Scale bar: View > Scale Bar > Visible — displays the physical scale in real-world units. We’ll set units in Block 2.
Color bar: Right-click a layer or use Layers > Measure > Color Bar — shows the colormap-to-intensity mapping for the selected layer.
Layer Controls¶
With a layer selected in the layer list, the layer controls panel (top-left) lets you change how that layer appears. The most important controls:
Contrast limits — the brightness range; drag the sliders or click “auto”
Colormap — the colour used to map intensity values to pixels
Blending — how overlapping layers are composited (try
additive!)Opacity — layer transparency from 0 (invisible) to 1 (fully opaque)
Try adjusting these controls yourself — change the colormap of nuclei, lower
the opacity of membrane, or switch the blending mode to additive. The
changes are immediate, which makes exploring your data fast and intuitive.
Console Peek¶
napari has a built-in Python console — open it from Window > Console or click the leftmost viewer button. It lets you interact with the viewer programmatically while you explore:
# Type this in the console and press Enter:
viewer.layers['nuclei'].colormap = 'viridis'The console gives you access to the full napari Python API without leaving the GUI. It’s the bridge between point-and-click exploration and scripted analysis.

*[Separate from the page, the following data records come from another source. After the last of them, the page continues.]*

(** X1. The errors of [randomBrainSeed], in the order the code meets them.
    Without entropy (none, or the empty string) nothing is drawn or hashed:
    the call throws when no callback is given and returns [undefined] when
    one is. Otherwise an error of the random source comes first. Next comes
    the error of the hash for an entropy that is neither text, buffer nor
    array: it is replaced by the module's own message when its message has
    the words [string or a buffer], and thrown again as it is otherwise.
    Last comes the error of the word-list lookup for an unknown language. *)
Theorem randomBrainSeed_failures (randomBytes : Z -> outcome (list byte))
    (config : Config) (seedCallback : bool) :
  let bytes := ceil_div (or_default (bits config) 132) 8 in
  let languageKey := or_default (language config) "english" in
  (entropy_falsy (entropy config) = true ->
   randomBrainSeed randomBytes config seedCallback
   = if seedCallback then Returns None
     else Throws "Provide seedCallback parameter unless you plan to provide config.entropy")
  /\ (forall message,
        entropy_falsy (entropy config) = false ->
        randomBytes bytes = Throws message ->
        randomBrainSeed randomBytes config seedCallback = Throws message)
  /\ (forall seedBuf message,
        entropy config = Some (EntropyOther message) ->
        randomBytes bytes = Returns seedBuf ->
        randomBrainSeed randomBytes config seedCallback
        = Throws (if includes "string or a buffer" message
                  then "entropy parameter must be a string, buffer, or array"
                  else message))
  /\ (forall start message,
        entropy_falsy (entropy config) = false ->
        mining_start randomBytes config = Returns start ->
        validWordlist languageKey = Throws message ->
        randomBrainSeed randomBytes config seedCallback = Throws message).
Proof.
  intros bytes languageKey. split; [|split; [|split]].
  - intros Hentropy. unfold randomBrainSeed. rewrite Hentropy.
    now destruct seedCallback.
  - intros message Hentropy Hrandom. unfold randomBrainSeed. fold bytes.
    now rewrite Hentropy, Hrandom.
  - intros seedBuf message Hentropy Hrandom. unfold randomBrainSeed. fold bytes.
    now rewrite Hentropy, Hrandom.
  - intros start message Hentropy Hstart Hwl.
    rewrite randomBrainSeed_mine, Hstart, bind_Returns by assumption.
    fold languageKey.
    remember (Z.to_nat MAX_SAFE_INTEGER) as fuel eqn:Hfuel.
    destruct fuel as [|fuel]; [unfold MAX_SAFE_INTEGER in Hfuel; lia|].
    rewrite mine_unfold.
    destruct (Z.ltb_spec 1 MAX_SAFE_INTEGER) as [_|H];
      [|unfold MAX_SAFE_INTEGER in H; lia].
    unfold bnToSeed, bnToSeed_words. rewrite Hwl. reflexivity.
Qed.

End Failures.

(** The failures the tests of the module provoke, and the call left to a
    callback. An entropy the hash rejects gives the module's message when the
    hash says [Data must be a string or a buffer], and the message of the
    hash when it words its error otherwise. *)
Lemma randomBrainSeed_failures_witness :
  randomBrainSeed (lib := Fixture.lib) Fixture.zeroBytes
    {| entropy := None; version := None; bits := None; language := None |} false
  = Throws "Provide seedCallback parameter unless you plan to provide config.entropy"
  /\ randomBrainSeed (lib := Fixture.lib) Fixture.zeroBytes
       {| entropy := Some (EntropyString EmptyString); version := None; bits := None;
          language := None |} true
     = Returns None
  /\ randomBrainSeed (lib := Fixture.lib) Fixture.zeroBytes
       {| entropy := Some (EntropyOther "Data must be a string or a buffer");
          version := None; bits := None; language := Some "pig_latin" |} false
     = Throws "entropy parameter must be a string, buffer, or array"
  /\ randomBrainSeed (lib := Fixture.lib) Fixture.zeroBytes
       {| entropy := Some (EntropyOther "Invalid data type");
          version := None; bits := None; language := Some "pig_latin" |} false
     = Throws "Invalid data type"
  /\ randomBrainSeed (lib := Fixture.lib) Fixture.zeroBytes
       {| entropy := Some (EntropyString "entropy"); version := None; bits := None;
          language := Some "pig_latin" |} false
     = Throws "Missing wordlist for language pig_latin".
Proof.
  split; [|split; [|split; [|split]]].
  - exact (proj1 (randomBrainSeed_failures (lib := Fixture.lib) Fixture.zeroBytes
                    {| entropy := None; version := None; bits := None; language := None |} false) eq_refl).
  - exact (proj1 (randomBrainSeed_failures (lib := Fixture.lib) Fixture.zeroBytes
                    {| entropy := Some (EntropyString EmptyString); version := None; bits := None;
          language := None |} true) eq_refl).
  - exact (proj1 (proj2 (proj2
             (randomBrainSeed_failures (lib := Fixture.lib) Fixture.zeroBytes
                {| entropy := Some (EntropyOther "Data must be a string or a buffer");
          version := None; bits := None; language := Some "pig_latin" |} false)))
             _ _ eq_refl eq_refl).
  - exact (proj1 (proj2 (proj2
             (randomBrainSeed_failures (lib := Fixture.lib) Fixture.zeroBytes
                {| entropy := Some (EntropyOther "Invalid data type");
          version := None; bits := None; language := Some "pig_latin" |} false)))
             _ _ eq_refl eq_refl).
  - refine (proj2 (proj2 (proj2
             (randomBrainSeed_failures (lib := Fixture.lib) Fixture.zeroBytes
                {| entropy := Some (EntropyString "entropy"); version := None; bits := None;
          language := Some "pig_latin" |} false)))
             _ _ eq_refl _ eq_refl).
    vm_compute. reflexivity.
Defined.

(** ** The start value *)

(** X3. The start value of the search has at most [bits] bits, and never
    more than the 256 bits of the SHA-256 digest it is cut from: a strength
    above 256 is not delivered. *)
Theorem mining_start_at_most_256_bits (randomBytes : Z -> outcome (list byte))
    (config : Config) (start : Z) :
  0 <= or_default (bits config) 132 ->
  mining_start randomBytes config = Returns start ->
  0 <= start < 2 ^ Z.min (or_default (bits config) 132) 256.
Proof.
  intros Hbits Hstart.
  destruct (Z.le_gt_cases (or_default (bits config) 132) 256) as [Hle|Hgt].
  - rewrite Z.min_l by lia. now apply (mining_start_range randomBytes).
  - rewrite Z.min_r by lia. unfold mining_start in Hstart.
    destruct (randomBytes _) as [seedBuf| |]; rewrite ?bind_Returns in Hstart;
      try discriminate.
    destruct (option_map entropy_bytes (entropy config)) as [[e|]|]; try discriminate.
    injection Hstart as <-. split; [apply trim_bits_nonneg|].
    unfold trim_bits, shrn, combine_entropy, slice0.
    set (b := or_default (bits config) 132) in *.
    assert (Hc : 32 < ceil_div b 8).
    { unfold ceil_div. assert (33 <= (b + 8 - 1) / 8) by (apply Z.div_le_lower_bound; lia).
      lia. }
    destruct (Z.ltb_spec (ceil_div b 8) 0); [lia|].
    rewrite firstn_all2 by (rewrite sha256_length; lia).
    rewrite BN_of_buffer_big_endian.
    pose proof (big_endian_range (Sha2.sha256 (e ++ seedBuf))) as Hrange.
    rewrite sha256_length in Hrange.
    assert (Hsh : 0 <= ceil_div b 8 * 8 - b).
    { unfold ceil_div.
      pose proof (Z.mod_pos_bound (b + 8 - 1) 8 ltac:(lia)).
      pose proof (Z.div_mod (b + 8 - 1) 8 ltac:(lia)). lia. }
    rewrite Z.shiftr_div_pow2 by lia.
    apply Z.le_lt_trans with (big_endian (Sha2.sha256 (e ++ seedBuf))).
    + apply Z.div_le_upper_bound; [apply Z.pow_pos_nonneg; lia|].
      assert (0 < 2 ^ (ceil_div b 8 * 8 - b)) by (apply Z.pow_pos_nonneg; lia).
      nia.
    + change (Z.of_nat 32) with 32 in Hrange.
      change (2 ^ 256) with (256 ^ 32). lia.
Qed.
Lemma add_one_tracked (cfg : Config) (o : Oracle) (now : Q) (r : rid) (w : World) (x : Z) :
  registry_ok w → is_Some (rx_heap w !! r) →
  tracked_edge now r (Tracker.add_one cfg o now r w x) x.
Proof.
  intros Hreg [r0 Hr].
  destruct (add_one_receiver cfg o now r w x r0 Hr) as (ac & Hac & Hrx).
  destruct (add_one_registry_ok cfg o now r w x Hreg x ac Hac) as (a & Ha & Hi).
  exists ac, a, (Receiver.set_tracking (λ s, {[ac]} ∪ s) r0).
  split; [exact Hac |]. split; [exact Ha |]. split; [exact Hi |].
  assert (Hts : r ∈ TrackedAircraft.tracking a ∧ TrackedAircraft.seen a = now).
  { revert Hac Ha. unfold Tracker.add_one.
    destruct (aircraft w !! x) as [ac0 |] eqn:Hx;
      cbn [upd_rx upd_ac ac_heap aircraft set_rx_heap set_ac_heap set_aircraft].
    - intros Hac. assert (ac0 = ac) by congruence. subst ac0.
      rewrite !lookup_alter_eq.
      destruct (ac_heap w !! ac) as [b |]; [| discriminate].
      intros [= <-]. cbn. split; [set_solver | reflexivity].
    - rewrite lookup_insert_eq. intros [= <-].
      rewrite !lookup_alter_eq, lookup_insert_eq. intros [= <-]. cbn.
      split; [set_solver | reflexivity]. }
  destruct Hts as [Ht Hs]. split; [exact Ht |]. split; [exact Hs |].
  split; [exact Hrx |]. cbn. set_solver.
Qed.
Definition electron_regimes : ChargeRegimes :=
  {| ChargeRegime := electron_regime;
     UNKNOWN := REGIME_UNKNOWN;
     ChargeRegime_of_value := electron_regime_of_value |}.

(** ** Decimal literals *)

Definition digit_of (c : ascii) : option Z :=
  let n := nat_of_ascii c in
  if (Nat.leb 48 n && Nat.leb n 57)%bool then Some (Z.of_nat (n - 48))
  else None.

(** The digits of [s] read in base ten, after [acc], with their number. *)
Fixpoint read_digits (s : string) (acc : Z) (count : Z)
  : option (Z * Z * string) :=
  match s with
  | EmptyString => Some (acc, count, EmptyString)
  | String c rest =>
      match digit_of c with
      | Some d => read_digits rest (10 * acc + d) (count + 1)
      | None => Some (acc, count, s)
      end
  end.

(** [float(s)] for the plain literals [digits] and [digits.digits], with an
    optional minus sign; the other spellings Python reads are refused. *)
Definition decimal_float (s : string) : option f64 :=
  let '(neg, body) :=
    match s with
    | String "-" rest => (true, rest)
    | _ => (false, s)
    end in
  match read_digits body 0 0 with
  | Some (int_part, n, rest) =>
      if n =? 0 then None
      else
        let sign := if neg then (-1) else 1 in
        match rest with
        | EmptyString => Some (f64_of_int (sign * int_part))
        | String "." frac =>
            match read_digits frac int_part 0 with
            | Some (numerator, k, EmptyString) =>
                Some (SFdiv 53 1024 (f64_of_int (sign * numerator))
                            (f64_of_int (10 ^ k)))
            | _ => None
            end
        | _ => None
        end
  | None => None
  end.
Lemma DeepEqual_obj xs ys :
  DeepEqual (VObj xs) (VObj ys) =
    Nat.eqb (length xs) (length ys) &&
    forallb (λ kv, match obj_get ys kv.1 with Some y => DeepEqual kv.2 y | None => false end) xs.
Proof. done. Qed.

(** [DeepEqual] is symmetric on values whose objects have different keys. *)
Lemma DeepEqual_sym a b : value_ok a → value_ok b → DeepEqual a b = DeepEqual b a.
Proof.
  revert b. induction a as [a Hna Hno|xs IH|xs IH] using value_nested_ind; intros b Ha Hb.
  - destruct a as [| | | | | | | |vs|kvs|xs]; destruct b as [| | | | | | | |vs'|kvs'|ys]; try done;
      simpl; try (by rewrite Z.eqb_sym); try (by apply f64_eq_sym); try (by destruct (Hna vs));
      try (by destruct (Hno kvs)).
    + by destruct b0, b.
    + by rewrite String.eqb_sym.
    + unfold value_ok in Ha, Hb. simpl in Ha, Hb. bool_prop.
      apply eq_true_iff_eq. split; apply members_sym; try done; intros; apply String.eqb_sym.
  - destruct b as [| | | | | | | |ys| |]; try done. simpl.
    rewrite value_ok_arr in Ha, Hb.
    revert ys Hb. induction IH as [|x xs Hx _ IH']; intros [|y ys] Hb; try done.
    inversion Ha; inversion Hb; subst. rewrite Hx by done. f_equal. by apply IH'.
  - destruct b as [| | | | | | | | |ys|]; try done. rewrite !DeepEqual_obj.
    apply value_ok_obj in Ha as [Hndx Hokx], Hb as [Hndy Hoky].
    rewrite Forall_forall in IH.
    assert (∀ k x y, (k, x) ∈ xs → (k, y) ∈ ys → DeepEqual x y = DeepEqual y x) as Hsym.
    { intros k x y Hx Hy. apply (IH (k, x) Hx); eauto. }
    apply eq_true_iff_eq. split; apply members_sym; try done. intros k x y Hx Hy.
    symmetry. eauto.
Qed.

(** ** Conversions and formatting the language leaves to the implementation *)

(** SHA-256 in hexadecimal. *)
Class Sha256 := sha256_hex : string → string.

(** The integral part of a finite double. *)
Definition f64_trunc (f : float64) : option Z :=
  match f with
  | S754_zero _ => Some 0%Z
  | S754_finite s m e =>
      let mag := if decide (0 ≤ e)%Z then (Z.pos m * 2 ^ e)%Z else (Z.pos m / 2 ^ (- e))%Z in
      Some (if s then (- mag)%Z else mag)
  | S754_infinity _ | S754_nan => None
  end.

(** [int64(f)]: the integral part when an [int64] holds it, otherwise whatever
    the processor answers. *)
Class GoConv := {
  f64_to_int : float64 → Z;
  f64_to_int_range f : in_int64 (f64_to_int f);
  f64_to_int_trunc f n : f64_trunc f = Some n → in_int64 n → f64_to_int f = n
}.

Definition amd64_f64_to_int (f : float64) : Z :=
  match f64_trunc f with
  | Some n => if decide (- two63 ≤ n ∧ n < two63)%Z then n else (- two63)%Z
  | None => (- two63)%Z
  end.

(** The conversion on amd64 answers the least integer out of range. *)
Definition amd64_conv : GoConv.
Proof.
  refine {| f64_to_int := amd64_f64_to_int |}; unfold amd64_f64_to_int, in_int64.
  - intros f. destruct (f64_trunc f) as [n|]; [case_decide; [lia|]|]; unfold two63; lia.
  - intros f n -> Hn. by rewrite decide_True.
Defined.

(** The [fmt] verbs whose output depends on Unicode tables or on the shortest
    decimal form of a double: [%q], [%v] and [%.0f]. *)
Class GoFmt := {
  Quote : string → string;
  Sprint : value → string;
  Fixed0 : float64 → string
}.

(** [%d]. *)
Definition fmt_d (n : Z) : string := pretty n.

(** A crude instance, for evaluating definitions: quotes without escapes. *)
Definition plain_fmt : GoFmt :=
  {| Quote s := (String (Ascii.ascii_of_nat 34) s +:+ String (Ascii.ascii_of_nat 34) "")%string;
     Sprint v := match v with VString s => s | _ => type_name v end;
     Fixed0 f := match f64_trunc f with Some n => fmt_d n | None => "NaN" end |}.

(** A double in canonical form, as every result of IEEE arithmetic is. *)
Definition f64_valid (f : float64) : Prop := valid_binary 53 1024 f = true.

Lemma digits2_pos_bound m : (Z.pos m < 2 ^ Z.pos (digits2_pos m))%Z.
Proof.
  induction m as [m IH|m IH|]; [..|done]; simpl digits2_pos;
    rewrite Pos2Z.inj_succ, Z.pow_succ_r by done; lia.
Qed.
(* ===== verification/GoRand.v ===== *)
(** The deterministic randomness of the endpoints that need no engine: [hash/fnv]'s
    64-bit FNV-1a and the generator of [math/rand/v2] it seeds. *)

From S2P Require Import Prelude GoBase.

(** ** Hashes *)

Definition fnv_offset : Z := 14695981039346656037.
Definition fnv_prime : Z := 1099511628211.

Fixpoint fnv_write (s : string) (h : Z) : Z :=
  match s with
  | EmptyString => h
  | String c s => fnv_write s (Z.lxor h (Z.of_nat (Ascii.nat_of_ascii c)) * fnv_prime mod two64)
  end.

Lemma fnv_write_range s h : (0 ≤ h < two64)%Z → (0 ≤ fnv_write s h < two64)%Z.
Proof.
  revert h. induction s as [|c s IH]; intros h Hh; [done|]. cbn [fnv_write]. apply IH, Z.mod_pos_bound. done.
Qed.

(** ** [rand.PCG] *)

(** The second seed the endpoints use. *)
Definition golden_ratio : Z := 0x9e3779b97f4a7c15.

(** The 128 bits of the state, as one number. *)
Definition two128 : Z := 340282366920938463463374607431768211456.

Definition NewPCG (seed1 seed2 : Z) : Z := (seed1 * two64 + seed2)%Z.

(** The multiplier and the increment, with their high and low words. *)
Definition pcg_mul : Z := (2549297995355413924 * two64 + 4865540595714422341)%Z.
Definition pcg_inc : Z := (6364136223846793005 * two64 + 1442695040888963407)%Z.

Definition pcg_next (p : Z) : Z := ((p * pcg_mul + pcg_inc) mod two128)%Z.

Definition Uint64 (p : Z) : Z * Z :=
  let p := pcg_next p in
  let hi := (p / two64)%Z in
  let lo := (p mod two64)%Z in
  let hi := Z.lxor hi (Z.shiftr hi 32) in
  let hi := (hi * 0xda942042e4dd58b5 mod two64)%Z in
  let hi := Z.lxor hi (Z.shiftr hi 48) in
  ((hi * Z.lor lo 1 mod two64)%Z, p).

(** [float64(r.Uint64()<<11>>11) / (1<<53)]. *)
Definition Float64 (p : Z) : float64 * Z :=
  let '(u, p) := Uint64 p in
  (f64_div (f64_of_Z (Z.shiftr (Z.shiftl u 11 mod two64) 11)) (f64_of_Z (2 ^ 53)), p).

(** The first outputs the tests of [math/rand/v2] list for the seeds 1 and 2. *)
Example pcg_outputs :
  let '(a, p) := Uint64 (NewPCG 1 2) in let '(b, p) := Uint64 p in let '(c, _) := Uint64 p in
  [a; b; c] = [0xc4f5a58656eef510; 0x9dcec3ad077dec6c; 0xc8d04605312f8088]%Z.
Proof. by vm_compute. Qed.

Opening Files from the Command Line¶
napari can also run Python scripts — it reads them and executes them in the viewer. This is a great way to explore the napari gallery examples:
pixi run -e extend napari demos/everything.pyDrag-and-drop works too: download any .py file from the
napari gallery and drop it onto the
napari canvas. napari runs it automatically.
Speaking of which…
Gallery Exploration Breakout (10 min)¶
Recommended Examples¶
Displaying Xarray data in napari
Interactive Control Over Parallel Computations
Set Multiscale Resolution Level
Surface with texture and vertex colors
3D Vector field and image across time
Heart with multiple annotations
Tracks 3D
Surface with multiple textures
Sharing Time (3 min)¶
What did you find in the gallery? (check the Zulip stream for screenshots!)
Any surprising layer types or visualizations?
Questions about the interface before we dive into Python?
In Block 2, we’ll switch from clicking to coding — controlling napari entirely from Python, loading our own data, and setting physical scales for real-world measurements.